Every lesson should have a few major components, and parents can determine whether things are being done well regardless of the teacher's approach.
First, every lesson should have a clear objective that the instructor should clarify at some point in the lesson. That objective can be introduced at the beginning of the lesson, and the teacher can explain how the students are going to tackle the objective. In the inquiry approach mentioned at the beginning of this piece, the lesson objective may be revealed as late as the last few minutes of class.
Second, every lesson should have an activity that forces the student to employ the skill (practice problems?) or evaluate the information (discussion, lab report, written statement) that is at the center of the day's objective.
Third, every lesson must have a mechanism by which the teacher can monitor student progress and adjust instruction if necessary to provide remediation or enrichment. The translation for the last statement is simple: the teacher should have a way to respond to the discovery that the students haven't learned or have learned very well. If they haven't acquired what they ought, the teacher must have a way to try again. If they have grasped the material well, the teacher needs to have a way to challenge them further.
Unfortunately for parents, the means by which teachers can create lessons that meet these requirements are almost limitless. Gurus have written books that try to provide a manageable spectrum of possibilities, but the variability of clientele and teacher skill make it almost impossible to provide a range of approaches that really, truly covers all the possibilities.
In the case of the teacher mentioned at the beginning of this piece, I hypothesize two possibilities. The teacher is doing a competent to excellent job of using inquiry based learning but the student is not being responsible about asking for help in class, or isn't doing the work necessary to acquire the objective. The other possibility is that the teacher is doing a less than adequate job, and the parents need to find out why their daughter isn't learning the material in class.
I don't like the answer from the teacher, if it's true, that the student must attend a daily or regular tutoring session in order to function in the class. I certainly don't like the teacher saying, even in jest, that s/he doesn't teach. As a parent, I want to know how the teacher is monitoring the student's progress during the lesson. I want to know why, as reported by the teacher on conference night, students are not regularly asking questions during the lesson? If material is challenging and appropriate, students are going to have questions.
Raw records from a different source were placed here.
(** C3 fails on the code.  When the active player has a legal move, the
    method is one of the two searches and the very first reading of the
    oracle is below the threshold, the first search raises [Timeout] before
    [best_move] has ever been bound, and the handler's [return best_move]
    raises [UnboundLocalError]: [get_move] returns neither a fallback move
    nor the sentinel, an exception escapes to its caller. *)
Theorem first_reading_below_threshold_escapes
    {State : Type} {B : Board State}
    (self : CustomPlayer State) (time_left : Oracle)
    (fuel : nat) (game : State) (legal_moves : list Move) :
  legal_moves <> [] ->
  method self = "minimax"%string \/ method self = "alphabeta"%string ->
  (time_left 0%nat < TIMER_THRESHOLD self)%Q ->
  get_move self time_left (S fuel) game legal_moves =
    Some (Raise (UnboundLocalError "best_move"), 1%nat).
Proof.
  intros Hmoves Hmethod Hlow.
  apply timeout_in_first_search_escapes; [assumption|].
  unfold search_by_method.
  destruct Hmethod as [-> | ->]; simpl;
    [apply minimax_aborts_below | apply alphabeta_aborts_below]; exact Hlow.
Qed.

Lemma first_reading_below_threshold_escapes_witness :
  get_move (deepening_player "minimax") expired 1 open_position [(0, 1); (2, 1)] =
    Some (Raise (UnboundLocalError "best_move"), 1%nat).
Proof.
  apply (first_reading_below_threshold_escapes
           (deepening_player "minimax") expired 0 open_position [(0, 1); (2, 1)]).
  - discriminate.
  - left. reflexivity.
  - unfold expired, Qlt. simpl. lia.
Defined.

(** C2 fails on the code.  On [lost_in_two] the active player has the legal
    move [(1, 2)], yet [get_move] returns the sentinel [(-1, -1)]: at fixed
    depth 2 with either method, and in iterative mode when the second depth
    is the last one completed. *)
Theorem get_move_returns_sentinel_despite_legal_move :
  get_legal_moves lost_in_two (active_player lost_in_two) = [(1, 2)] /\
  get_move (fixed_player 2 "minimax") ample 0 lost_in_two [(1, 2)] =
    Some (Return no_legal_moves, 4%nat) /\
  get_move (fixed_player 2 "alphabeta") ample 0 lost_in_two [(1, 2)] =
    Some (Return no_legal_moves, 3%nat) /\
  get_move (deepening_player "minimax") (ample_then_expired 7) 2
    lost_in_two [(1, 2)] = Some (Return no_legal_moves, 8%nat).
Proof. repeat split. Qed.

(** C4 fails on the code.  At the root of [lost_in_two], a maximizing node
    with the legal move [(1, 2)] searched at depth 2, the only candidate is
    worth [-inf], which is not strictly greater than the initial [-inf]: it
    does not replace the initial best, and both searches return the move
    [(-1, -1)], which is not in the node's legal-move list. *)
Theorem first_candidate_worth_initial_best_is_not_kept :
  get_legal_moves lost_in_two (active_player lost_in_two) = [(1, 2)] /\
  minimax (fixed_player 2 "minimax") ample 1 (forecast_move lost_in_two (1, 2))
    false 0%nat = (Return (NegInf, (2, 0)), 3%nat) /\
  minimax (fixed_player 2 "minimax") ample 2 lost_in_two true 0%nat =
    (Return (NegInf, no_legal_moves), 4%nat) /\
  alphabeta (fixed_player 2 "minimax") ample 2 lost_in_two NegInf PosInf true 0%nat =
    (Return (NegInf, no_legal_moves), 3%nat) /\
  ~ In no_legal_moves (get_legal_moves lost_in_two (active_player lost_in_two)).
Proof.
  repeat split.
  simpl. intros [H | []]. discriminate H.
Qed.

(** C10. In the competition agent [best_move] is the sentinel before the
    loop starts, so when the active player has a legal move and [Timeout] is
    raised anywhere inside the search of the first depth, [get_move]
    returns the sentinel [(-1, -1)]: it neither raises nor returns a
    partial cutoff move. *)
Theorem competition_timeout_in_first_depth_returns_sentinel
    {State : Type} {B : Board State} {G : Scoring.Arena State}
    (self : Competition.CustomPlayer) (time_left : Oracle)
    (fuel drawn_depth : nat) (game : State) (clk : nat) :
  get_legal_moves game (active_player game) <> [] ->
  Competition.alphabeta self time_left (S drawn_depth) game
    Competition.neg_inf Competition.pos_inf true 0%nat = (Raise Timeout, clk) ->
  Competition.get_move self time_left (S fuel) drawn_depth game =
    Some (Return no_legal_moves, clk).
Proof.
  intros Hmoves Hsearch.
  unfold Competition.get_move.
  destruct (get_legal_moves game (active_player game)) as [|first others];
    [congruence|].
  cbn [Competition.deepening_loop]. rewrite Hsearch. reflexivity.
Qed.

Lemma competition_timeout_in_first_depth_returns_sentinel_witness :
  get_legal_moves open_position (active_player open_position) <> [] /\
  Competition.get_move competition_player (ample_then_expired 3) 1 9 open_position =
    Some (Return no_legal_moves, 4%nat).
Proof.
  split.
  - discriminate.
  - apply (competition_timeout_in_first_depth_returns_sentinel
             competition_player (ample_then_expired 3) 0 9 open_position 4%nat).
    + discriminate.
    + vm_compute. reflexivity.
Defined.

(** ** How the deepening loop can end *)

Section LoopExits.

Context {State : Type} {B : Board State}.
Variable self : CustomPlayer State.
Variable time_left : Oracle.

Lemma Qltb_lt (x y : Q) : Qltb x y = true -> (x < y)%Q.
Proof.
  unfold Qltb. intros H. apply negb_true_iff in H.
  apply Qnot_le_lt. intros Hle. apply Qle_bool_iff in Hle. congruence.
Qed.

Lemma check_time_raise (clk : nat) (e : exn) (clk' : nat) :
  check_time self time_left clk = (Raise e, clk') -> timed_out self time_left e clk'.
Proof.
  unfold check_time.
  destruct (Qltb (time_left clk) (TIMER_THRESHOLD self)) eqn:E; intros H;
    inversion H; subst.
  split; [reflexivity|]. exists clk. split; [reflexivity|].
  now apply Qltb_lt.
Qed.

Lemma minimax_for_raise
    (recurse : State -> M (utility_value * Move)) (game : State) (mx : bool) :
  (forall g c e c', recurse g c = (Raise e, c') -> timed_out self time_left e c') ->
  forall moves best bm c e c',
    minimax_for recurse game mx moves best bm c = (Raise e, c') ->
    timed_out self time_left e c'.
Proof.
  intros Hrec moves.
  induction moves as [|move rest IH]; intros best bm c e c'; simpl.
  - discriminate.
  - unfold bind.
    destruct (recurse (forecast_move game move) c) as [[r | e1] c1] eqn:Hcall.
    + destruct mx; [destruct (ugt (fst r) best) | destruct (ult (fst r) best)];
        apply IH.
    + intros H. inversion H; subst. eapply Hrec; eauto.
Qed.

Lemma minimax_raise (depth : nat) :
  forall game mx c e c',
    minimax self time_left depth game mx c = (Raise e, c') -> timed_out self time_left e c'.
Proof.
  induction depth as [|depth IH]; intros game mx c e c'; simpl; unfold bind;
    destruct (check_time self time_left c) as [[[] | e1] c1] eqn:Hcheck.
  - destruct (get_legal_moves game (active_player game)); discriminate.
  - intros H. inversion H; subst. exact (check_time_raise _ _ _ Hcheck).
  - destruct (get_legal_moves game (active_player game)); [discriminate|].
    apply minimax_for_raise. intros g c0 e0 c0'. apply IH.
  - intros H. inversion H; subst. exact (check_time_raise _ _ _ Hcheck).
Qed.

Lemma alphabeta_for_raise
    (recurse : State -> utility_value -> utility_value -> M (utility_value * Move))
    (game : State) (mx : bool) :
  (forall g a b c e c', recurse g a b c = (Raise e, c') -> timed_out self time_left e c') ->
  forall moves alpha beta best bm c e c',
    alphabeta_for recurse game mx moves alpha beta best bm c = (Raise e, c') ->
    timed_out self time_left e c'.
Proof.
  intros Hrec moves.
  induction moves as [|move rest IH]; intros alpha beta best bm c e c'; simpl.
  - discriminate.
  - unfold bind.
    destruct (recurse (forecast_move game move) alpha beta c)
      as [[r | e1] c1] eqn:Hcall.
    + destruct mx.
      * destruct (ugt (fst r) best); [destruct (uge (fst r) beta)|];
          try discriminate; apply IH.
      * destruct (ult (fst r) best); [destruct (ule (fst r) alpha)|];
          try discriminate; apply IH.
    + intros H. inversion H; subst. eapply Hrec; eauto.
Qed.

Lemma alphabeta_raise (depth : nat) :
  forall game alpha beta mx c e c',
    alphabeta self time_left depth game alpha beta mx c = (Raise e, c') ->
    timed_out self time_left e c'.
Proof.
  induction depth as [|depth IH]; intros game alpha beta mx c e c'; simpl;
    unfold bind;
    destruct (check_time self time_left c) as [[[] | e1] c1] eqn:Hcheck.
  - destruct (get_legal_moves game (active_player game)); discriminate.
  - intros H. inversion H; subst. exact (check_time_raise _ _ _ Hcheck).
  - destruct (get_legal_moves game (active_player game)); [discriminate|].
    apply alphabeta_for_raise. intros g a b c0 e0 c0'. apply IH.
  - intros H. inversion H; subst. exact (check_time_raise _ _ _ Hcheck).
Qed.

Lemma search_by_method_raise (game : State) (depth c : nat) (e : exn) (c' : nat) :
  search_by_method self time_left game depth c = (Raise e, c') ->
  (e = ValueError "Invalid method" /\ invalid_method self) \/ timed_out self time_left e c'.
Proof.
  unfold search_by_method.
  destruct (String.eqb (method self) "minimax") eqn:E1.
  - intros H. right. eapply minimax_raise; eauto.
  - destruct (String.eqb (method self) "alphabeta") eqn:E2.
    + intros H. right. eapply alphabeta_raise; eauto.
    + intros H. inversion H; subst. left.
      apply String.eqb_neq in E1, E2. repeat split; assumption.
Qed.
(** * Text-to-speech player: PCM decoder, RIFF/WAVE encoder, playback transport

    A shallow embedding of [src/utils/audioUtils.ts] (and of the sibling
    variant of that file that carries [audioBufferToWav]) and of the playback
    handlers of the player component.

    Numbers.  A JavaScript [number] is an IEEE binary64 value.  The samples
    this program handles are binary32 values (elements of a [Float32Array]);
    a finite one is a dyadic rational with a 24-bit significand, so the two
    products the encoders form with it ([s * 0x8000], [s * 0x7FFF]) and the
    quotient the decoder forms ([int16 / 32768.0]) are exact in binary64.
    Finite numbers are therefore modelled by exact rationals ([Q]), next to
    the three non-finite values.  The sign of zero is not modelled: no code
    path below tells [-0] from [+0].  In the playback transport the clock
    readings, offsets and rates are exact rationals as well.  [play],
    [pause] and the progress display compute with them exactly; the
    rounding of their binary64 sums and products, a few units in the last
    place of a stored value, is not modelled.  The [onended] handler is
    computed in binary64 arithmetic (Module [Binary64]): it compares with
    [duration - 0.01], and that binary64 difference is not the exact one
    (for a tenth of a second it is 0.09000000000000001), which decides the
    branch for an offset such as 0.09. *)

From Stdlib Require Import ZArith QArith Qabs Lia Bool String.
From Stdlib.Strings Require Import Byte.
From Stdlib Require SpecFloat.
From stdpp Require Import base list.

Open Scope Z_scope.

(** ** Errors *)

Inductive exn : Type :=
| RangeError          (* typed array view / DataView access out of range *)
| NotSupportedError   (* Web Audio: argument outside its nominal range *)
| IndexSizeError.     (* Web Audio: channel index out of range *)

Inductive result (A : Type) : Type :=
| Ok (a : A)
| Throw (e : exn).
Arguments Ok {A} a.
Arguments Throw {A} e.

Definition bind {A B} (r : result A) (k : A -> result B) : result B :=
  match r with
  | Ok a => k a
  | Throw e => Throw e
  end.

Notation "'let*' x ':=' r 'in' k" := (bind r (fun x => k))
  (at level 10, x name, r at level 100, k at level 200).
Lemma toGraphAL_toGraphEL_undirected (n : Z) (es : list edge) :
  in_range n es →
  ∃ g_al es', toGraphAL list_of_set (EL.mk n es false) = Ok g_al
            ∧ toGraphEL list_of_set g_al
              = Ok (GraphEL_init list_of_set n es' false)
            ∧ ∀ a b, (a, b) ∈ es' ↔ (a, b) ∈ es ∨ (b, a) ∈ es.
Proof.
  intros Hes. unfold toGraphAL, GraphAL_init, toGraphEL.
  destruct (neighbors_undirected n es Hes) as (sets & Hsets_run & Hlen & Hsets).
  destruct (toGraphEL_edges n ((λ s, list_ s) <$> sets)) as (es' & Hrun & Hes').
  { by rewrite length_fmap. }
  eexists _, es'. split.
  { simpl. rewrite Hsets_run. simpl. by rewrite (neighbor_lists n sets Hlen). }
  simpl. rewrite Hrun. split; [done|].
  intros a b. rewrite Hes'. split.
  - intros (Ha & nb & Hnb & Hb).
    apply list_lookup_fmap_Some in Hnb as (s & -> & Hs).
    apply elem_of_list_of_set, (Hsets _ _ _ Hs) in Hb.
    by rewrite Z2Nat.id in Hb by lia.
  - intros Hab.
    assert (0 ≤ a < n) as Ha by (destruct Hab as [H|H]; apply Hes in H; lia).
    split; [done|].
    destruct (lookup_lt_is_Some_2 sets (Z.to_nat a)) as [s Hs]; [lia|].
    exists (list_ s). split; [by rewrite list_lookup_fmap, Hs|].
    apply elem_of_list_of_set, (Hsets _ _ _ Hs).
    by rewrite Z2Nat.id by lia.
Qed.

(** A well-formed edge-list graph survives the round trip: both conversions
    return, and the graph that comes back compares equal to the original,
    whichever side of [==] it stands on. *)
Lemma roundtrip_well_formed (g : GraphEL) :
  well_formed g →
  ∃ g_al g', toGraphAL list_of_set g = Ok g_al
           ∧ toGraphEL list_of_set g_al = Ok g'
           ∧ GraphEL_eq list_of_set g' (OfEL g) = Ok (PyBool true)
           ∧ GraphEL_eq list_of_set g (OfEL g') = Ok (PyBool true).
Proof.
  destruct g as [n es [|]]; intros [Hrange Hsym]; simpl in *.
  - destruct (toGraphAL_toGraphEL_directed n es) as (g_al & es' & H1 & H2 & Hes').
    { intros a b Hab. apply (Hrange a b Hab). }
    exists g_al, (EL.mk n es' true). split; [done|]. split; [done|].
    assert (list_to_set es' =@{gset edge} list_to_set es) as Heq.
    { apply set_eq. intros [a b]. by rewrite !elem_of_list_to_set. }
    unfold GraphEL_eq. simpl. by rewrite !bool_decide_eq_true_2.
  - destruct (toGraphAL_toGraphEL_undirected n es Hrange)
      as (g_al & es' & H1 & H2 & Hes').
    destruct (GraphEL_init_undirected n es') as (l & Hl & _ & Hmem).
    exists g_al, (EL.mk n l false). split; [done|]. split; [congruence|].
    assert (list_to_set l =@{gset edge} list_to_set es) as Heq.
    { apply set_eq. intros [a b]. rewrite !elem_of_list_to_set, Hmem, !Hes'.
      specialize (Hsym eq_refl). naive_solver. }
    unfold GraphEL_eq. simpl. by rewrite !bool_decide_eq_true_2.
Qed.

Lemma roundtrip_Ok (g : GraphEL) :
  well_formed g → roundtrip list_of_set g = Ok ().
Proof.
  intros (g_al & g' & H1 & H2 & _ & H3)%roundtrip_well_formed.
  unfold roundtrip. rewrite H1. simpl. rewrite H2. simpl. by rewrite H3.
Qed.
If they are not comfortable asking questions, for whatever reason, the teacher needs to find out why.
The parents with whom I was talking need to be certain that their respective children are doing what they are supposed to be doing in the class. If the children are being responsible, and are still not learning, the parents need to urge school leaders to facilitate the necessary adjustments. Learning needs to take place every day, and teachers should have a good idea of individual student progress at all times. Of course, some students are going to learn at a faster pace than others, but none of the students who aren't learning at an appropriate pace should be allowed to coast on through.